Weizsäcker: Ja, genau. Und das ist auch der Grund, warum die Bäuerinnen weltweit anfangen, ihre Stimme zu erheben. Sie haben begriffen, dass der Hunger gemacht wird, dass da irgendwo Leute sitzen, Konferenzen abhalten und von Armutsbekämpfung reden, in Wahrheit aber nur an die Profite der Großkonzerne denken und weitere Hungersnöte produzieren.

die furche: Welche Argumente stehen da auf der anderen Seite?

Weizsäcker: Es ist ja an sich schon abenteuerlich genug, dass man Saatgut herstellt und absichtlich unfruchtbar macht. Das heißt: Du kannst das Zeug nach der erstmaligen Aussaat zwar noch essen, aber nicht mehr aussäen. Wenn eine Firma, die ein Patent auf eine solche Sorte besitzt, also ein Patent auf den Stopp des Gottesgeschenkes Fruchtbarkeit, dann auch noch erklärt, das sei der eigentliche Innovationsschritt, da es die dummen, fortschrittsfeindlichen Bauern weltweit dazu zwinge, sich jetzt endlich der technologischen Zukunft zu öffnen, dann würde ich sagen, ist das blanker Zynismus. Und wenn die Frauen der Welt anfangen, sich dagegen zu wehren, kann ich nur sagen: endlich!

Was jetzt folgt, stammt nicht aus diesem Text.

(* ===== verification/SsoStoreProofs.v ===== *)
(** * The invariants of the audit store

    Whatever sequence of submits, transitions and events runs, and wherever the
    connection fails: keys, branches and active files stay unique, the history is
    only appended to, and every stage of every request is on the record. *)

From S2P Require Import Prelude JsBase JsJson SsoStore.
From Stdlib Require String.

(** ** Reading the searches *)

Lemma select_one_Some p db r : select_one p db = Some r -> r ∈ requests db /\ p r = true.
Proof. unfold select_one. intros [Hin Hp]%find_some. by rewrite list_elem_of_In. Qed.

Lemma select_one_None p db r : select_one p db = None -> r ∈ requests db -> p r = false.
Proof. unfold select_one. rewrite list_elem_of_In. intros H. by apply find_none. Qed.

Lemma exists_row_false p db : exists_row p db = false <-> forall r, r ∈ requests db -> p r = false.
Proof.
  unfold exists_row. rewrite <-not_true_iff_false, existsb_elem. split.
  - intros H r Hr. destruct (p r) eqn:E; [|done]. destruct H. eauto.
  - intros H (r & Hr & Hp). rewrite H in Hp by done. done.
Qed.

Lemma by_key_iff k r : by_key k r = true <-> idempotency_key r = k.
Proof. apply String.eqb_eq. Qed.
Lemma by_id_iff i r : by_id i r = true <-> id r = i.
Proof. apply String.eqb_eq. Qed.
Lemma by_branch_iff b r : by_branch b r = true <-> branch r = b.
Proof. apply String.eqb_eq. Qed.
Lemma active_on_iff f r : active_on f r = true <-> file_path r = f /\ active r = true.
Proof. unfold active_on. by rewrite andb_true_iff, String.eqb_eq. Qed.
Lemma cas_match_iff i s v r :
  cas_match i s v r = true <->
  id r = i /\ stage r = s /\ match v with Some t => updated_at r = t | None => True end.
Proof.
  unfold cas_match. rewrite !andb_true_iff, by_id_iff, bool_decide_eq_true.
  destruct v; rewrite ?Z.eqb_eq; naive_solver.
Qed.

(** ** The invariant *)

Record store_ok (db : Db) : Prop := mkOk {
  ok_ids : NoDup (map id (requests db));
  ok_keys : NoDup (map idempotency_key (requests db));
  ok_branches : NoDup (map branch (requests db));
  ok_one_active : NoDup (map file_path (List.filter active (requests db)));
  ok_audited : forall r, r ∈ requests db ->
    exists e, e ∈ events db /\ ev_requestId e = Some (id r) /\ ev_stage e = Stage (stage r) /\
      ev_idempotencyKey e = Some (idempotency_key r) /\ ev_payloadSha256 e = Some (payload_sha256 r);
}.

Definition empty_db : Db := mkDb [] [].

Lemma empty_ok : store_ok empty_db.
Proof. split; simpl; try constructor. by intros r ?%not_elem_of_nil. Qed.

(** The fields of a request that no update writes. *)
Definition same_request (r r' : RequestRow) : Prop :=
  id r' = id r /\ file_path r' = file_path r /\ endpoint r' = endpoint r /\
  idempotency_key r' = idempotency_key r /\ payload_sha256 r' = payload_sha256 r /\
  base_blob_sha r' = base_blob_sha r /\ source_commit_sha r' = source_commit_sha r /\
  patch r' = patch r /\ actor_sub r' = actor_sub r /\ actor_username r' = actor_username r /\
  branch r' = branch r /\ created_at r' = created_at r.

Lemma same_request_refl r : same_request r r.
Proof. by unfold same_request. Qed.

Lemma same_request_trans r1 r2 r3 : same_request r1 r2 -> same_request r2 r3 -> same_request r1 r3.
Proof. unfold same_request. intuition congruence. Qed.

(** ** Updating one row *)

Section replace.
Context (p : RequestRow -> bool) (new : RequestRow).

Lemma replace_row_split l r :
  List.find p l = Some r ->
  exists l1 l2, l = l1 ++ r :: l2 /\ replace_row p new l = l1 ++ new :: l2 /\ p r = true.
Proof using Type.
  induction l as [|a l IH]; simpl; [done|]. destruct (p a) eqn:E.
  - intros [= ->]. by exists [], l.
  - intros (l1 & l2 & -> & -> & Hp)%IH. by exists (a :: l1), l2.
Qed.
End replace.

Lemma map_replace {A} (f : RequestRow -> A) l1 l2 (r new : RequestRow) :
  f new = f r -> map f (l1 ++ new :: l2) = map f (l1 ++ r :: l2).
Proof. intros H. rewrite !map_app. simpl. by rewrite H. Qed.

(** ** Operations *)

Inductive store_op :=
| OpSubmit (f : Fault) (now : Z) (uuid : string) (i : SubmitInput)
| OpTransition (f : Fault) (now : Z) (i : string) (expected s : ChangeStage) (t : TransitionFields)
    (e : TransitionEvent) (version : option Z)
| OpEvent (f : Fault) (e : NewEvent).

Definition exec_op (op : store_op) (db : Db) : Db :=
  match op with
  | OpSubmit f now uuid i => (submit f now uuid i db).1
  | OpTransition f now i expected s t e v => (transition f now i expected s t e v db).1
  | OpEvent f e => (recordEvent f e db).1
  end.

Definition exec_ops (ops : list store_op) (db : Db) : Db := foldl (fun db op => exec_op op db) db ops.

(** What an operation does to the tables: nothing, an event, a new request with
    its event, or one update with its event. *)
Inductive db_step (db : Db) : Db -> Prop :=
| st_none : db_step db db
| st_event e : db_step db (mkDb (requests db) (events db ++ [e]))
| st_insert row e :
    (forall r, r ∈ requests db -> id r <> id row) ->
    (forall r, r ∈ requests db -> idempotency_key r <> idempotency_key row) ->
    (forall r, r ∈ requests db -> branch r <> branch row) ->
    (forall r, r ∈ requests db -> active r = true -> file_path r <> file_path row) ->
    stage row = Submitted -> ev_requestId e = Some (id row) -> ev_stage e = Stage (stage row) ->
    ev_idempotencyKey e = Some (idempotency_key row) -> ev_payloadSha256 e = Some (payload_sha256 row) ->
    db_step db (mkDb (requests db ++ [row]) (events db ++ [e]))
| st_update l1 r l2 row e :
    requests db = l1 ++ r :: l2 -> same_request r row ->
    (active row = true -> forall r', r' ∈ l1 ++ l2 -> id r' <> id r -> active r' = true ->
       file_path r' <> file_path row) ->
    ev_requestId e = Some (id row) -> ev_stage e = Stage (stage row) ->
    ev_idempotencyKey e = Some (idempotency_key row) -> ev_payloadSha256 e = Some (payload_sha256 row) ->
    db_step db (mkDb (l1 ++ row :: l2) (events db ++ [e])).

Lemma finish_fst {A} f db (r : result StoreErrorCode A) : (finish f db r).1 = db.
Proof. by destruct f. Qed.

Lemma false_neq {A} (p : A -> bool) x : p x = false -> p x <> true.
Proof. by intros ->. Qed.

Lemma insert_step now uuid i db :
  select_one (by_key (si_idempotencyKey i)) db = None ->
  exists_row (by_branch (si_branch i)) db = false ->
  exists_row (active_on (si_filePath i)) db = false ->
  existsb (by_id uuid) (requests db) = false ->
  db_step db (mkDb (requests db ++ [submitted_row now uuid i])
                (events db ++ [submitted_event (submitted_row now uuid i) i])).
Proof.
  intros Ek Eb Ea Ei. rewrite exists_row_false in Eb, Ea.
  pose proof (proj1 (exists_row_false (by_id uuid) db) Ei) as Ei'.
  apply (st_insert db (submitted_row now uuid i)); try done; simpl.
  - intros r Hr E. eapply false_neq; [by apply Ei'|]. by apply by_id_iff.
  - intros r Hr E. eapply false_neq; [by eapply select_one_None|]. by apply by_key_iff.
  - intros r Hr E. eapply false_neq; [by apply Eb|]. by apply by_branch_iff.
  - intros r Hr Hact E. eapply false_neq; [by apply Ea|]. by apply active_on_iff.
Qed.

Lemma submit_step f now uuid i db : db_step db (submit f now uuid i db).1.
Proof.
  unfold submit. destruct f; [|apply st_none|];
    (destruct (select_one (by_key (si_idempotencyKey i)) db) eqn:Ek; [rewrite finish_fst; apply st_none|];
     destruct (exists_row (by_branch (si_branch i)) db) eqn:Eb; [rewrite finish_fst; apply st_none|];
     destruct (exists_row (active_on (si_filePath i)) db) eqn:Ea; [rewrite finish_fst; apply st_none|];
     unfold insert_request, violated;
     destruct (existsb (by_id _) _) eqn:Ei; [apply st_none|];
     destruct (existsb (by_key _) _); [apply st_none|]; destruct (_ && _); [apply st_none|];
     rewrite finish_fst; by apply (insert_step now uuid i db)).
Qed.

Lemma transition_step f now i expected s t e v db :
  db_step db (transition f now i expected s t e v db).1.
Proof.
  unfold transition. destruct f; [|apply st_none|];
    (destruct (select_one _ db) as [r|] eqn:Er; [|rewrite finish_fst; apply st_none];
     destruct (update_violates _ db) eqn:Eu; [apply st_none|]; rewrite finish_fst;
     destruct (replace_row_split _ (updated_row now s t r) _ _ Er) as (l1 & l2 & E & -> & Hp);
     apply (st_update db l1 r l2 (updated_row now s t r)); try done).
  all: intros Hact r' Hr' Hne Hact' Hf; unfold update_violates in Eu; rewrite Hact in Eu; simpl in Eu.
  all: change (exists_row (fun r0 => negb (by_id (id r) r0) && active_on (file_path r) r0) db = false) in Eu.
  all: rewrite exists_row_false in Eu.
  all: assert (r' ∈ requests db) as Hin by (rewrite E; set_solver).
  all: specialize (Eu r' Hin); eapply false_neq; [exact Eu|]; cbv beta.
  all: rewrite andb_true_iff, negb_true_iff, active_on_iff; split; [|done].
  all: apply not_true_iff_false; by rewrite by_id_iff.
Qed.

Das Gespräch führte Dolores Bauer.

Zur Person: Brillante Intelligenz und herber Charme

"Brillante Intelligenz, enormer Einsatz, herber Charme" - diese Begriffe fallen einer alten Freundin spontan zur Person Christine von Weizsäcker ein. Eine interessante Kombination. Noch während ihres Biologie-Studiums in Edinburgh lernt sie den Biologen Ernst Ulrich von Weizsäcker kennen und heiratet in den berühmten deutschen Weizsäcker-Clan ein, der es der ehrgeizigen jungen Dame nicht immer leicht gemacht haben dürfte. Trotz ihrer fünf Kinder gelingt es ihr, sich in Fachkreisen einen Namen zu machen, wenn dieser auch wegen ihres Engagements in Sachen Ökologie nicht immer nur positiv besetzt war und ist.

Sie ist Sprecherin von "Ecoropa" bei allen UNO-Konferenzen, wo es um den Komplex Biodiversität geht. Vor drei Jahren gründete sie gemeinsam mit anderen Frauen die Bewegung "Divers Women für Diversity". Ziel ist eine weltweite Vernetzung von Frauen für die Erhaltung der Vielfalt des Lebens. "Die Biodiversität - Vielfalt des Lebens Erhaltung und Entfaltung" ist auch das Thema der "GLOBArt Academy" (30.8-2.9. in Pernegg, Niederösterreich), an der Frau von Weizsäcker mitwirkt.